### Work instructions
Copy the lines below exactly, starting at the line that contains "field missing at" and stopping after the last line, and include no other lines.
_ _ _ _ _ _ _
(** * PricePal: product normalization, fuzzy matching and price comparison

    A shallow embedding of the decision logic of the three comparison
    scripts of the repository

      - [price-comp.py]     (module [PriceComp]),
      - [price_compare.py]  (module [PriceCompare]),
      - [price_comp2.py]    (module [PriceComp2]),

    followed by the properties of the normalizers, the recency
    de-duplication, the match ranking and the totals aggregation. *)

From Stdlib Require Import ZArith List Ascii String Bool Lia Permutation Sorted.
From Stdlib Require Import SpecFloat.
From stdpp Require Import gmap strings.

Local Open Scope string_scope.
Local Open Scope Z_scope.

(* ===================================================================== *)
(** * Python values, exceptions and dictionaries *)
(* ===================================================================== *)

(** The values a [csv.DictReader] row holds: a string, or [None] for a
    field missing at the end of a short line. *)
Inductive pyval : Type :=
| PyNone
| PyStr (s : string).

#[global] Instance pyval_eq_dec : EqDecision pyval.
Proof. solve_decision. Defined.

(** The exceptions the modelled code can raise. *)
Inductive exn : Type :=
| ValueError
| TypeError
| KeyError
| AttributeError.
_ _ _ _ _ _ _
### Answer section
    field missing at the end of a short line. *)
Inductive pyval : Type :=
| PyNone
| PyStr (s : string).

#[global] Instance pyval_eq_dec : EqDecision pyval.
Proof. solve_decision. Defined.

(** The exceptions the modelled code can raise. *)
Inductive exn : Type :=
| ValueError
| TypeError
| KeyError
| AttributeError.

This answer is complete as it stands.